**Work to complete:** Nothing in the data should be left out, so repeat it all exactly.

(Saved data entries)
(* ===== verification/_CoqProject ===== *)
-Q . S2P
Prelude.v
PyCore.v
PyValue.v
PyState.v
Schedule.v
ScheduleFacts.v
ScheduleProps.v
Control.v
ControlFacts.v
ControlProps.v
Worker.v
WorkerProps.v
Trace.v
TraceProps.v
Tools.v
ToolsProps.v
Json.v
JsonParse.v
Sha.v
Sql.v
Security.v
SecurityProps.v
AuditProps.v
Knowledge.v
KnowledgeProps.v
KnowledgePaths.v
Jobs.v
Orchestrate.v
OrchestrateProps.v
Shell.v
Members.v
Fleet.v
FleetFacts.v
FleetProps.v
Compat.v
CompatProps.v
Upgrade.v
UpgradeFacts.v
UpgradeProps.v
Evidence.v
EvidenceProps.v
Replicate.v
ReplicateProps.v
Api.v
ApiProps.v
Explore.v
ExploreProps.v
Corpus.v
CorpusFacts.v
CorpusProps.v
Campaign.v
CampaignProps.v
Backup.v
BackupFacts.v
BackupProps.v
Difflib.v
Triage.v
TriageProps.v
Target.v
TargetProps.v
PyFloat.v
Prioritize.v
PrioritizeProps.v
Hypothesize.v
HypothesizeProps.v
Observe.v
ObserveProps.v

**Result of this exercise:**
(* ===== verification/_CoqProject ===== *)
-Q . S2P
Prelude.v
PyCore.v
PyValue.v
PyState.v
Schedule.v
ScheduleFacts.v
ScheduleProps.v
Control.v
ControlFacts.v
ControlProps.v
Worker.v
WorkerProps.v
Trace.v
TraceProps.v
Tools.v
ToolsProps.v
Json.v
JsonParse.v
Sha.v
Sql.v
Security.v
SecurityProps.v
AuditProps.v
Knowledge.v
KnowledgeProps.v
KnowledgePaths.v
Jobs.v
Orchestrate.v
OrchestrateProps.v
Shell.v
Members.v
Fleet.v
FleetFacts.v
FleetProps.v
Compat.v
CompatProps.v
Upgrade.v
UpgradeFacts.v
UpgradeProps.v
Evidence.v
EvidenceProps.v
Replicate.v
ReplicateProps.v
Api.v
ApiProps.v
Explore.v
ExploreProps.v
Corpus.v
CorpusFacts.v
CorpusProps.v
Campaign.v
CampaignProps.v
Backup.v
BackupFacts.v
BackupProps.v
Difflib.v
Triage.v
TriageProps.v
Target.v
TargetProps.v
PyFloat.v
Prioritize.v
PrioritizeProps.v
Hypothesize.v
HypothesizeProps.v
Observe.v
ObserveProps.v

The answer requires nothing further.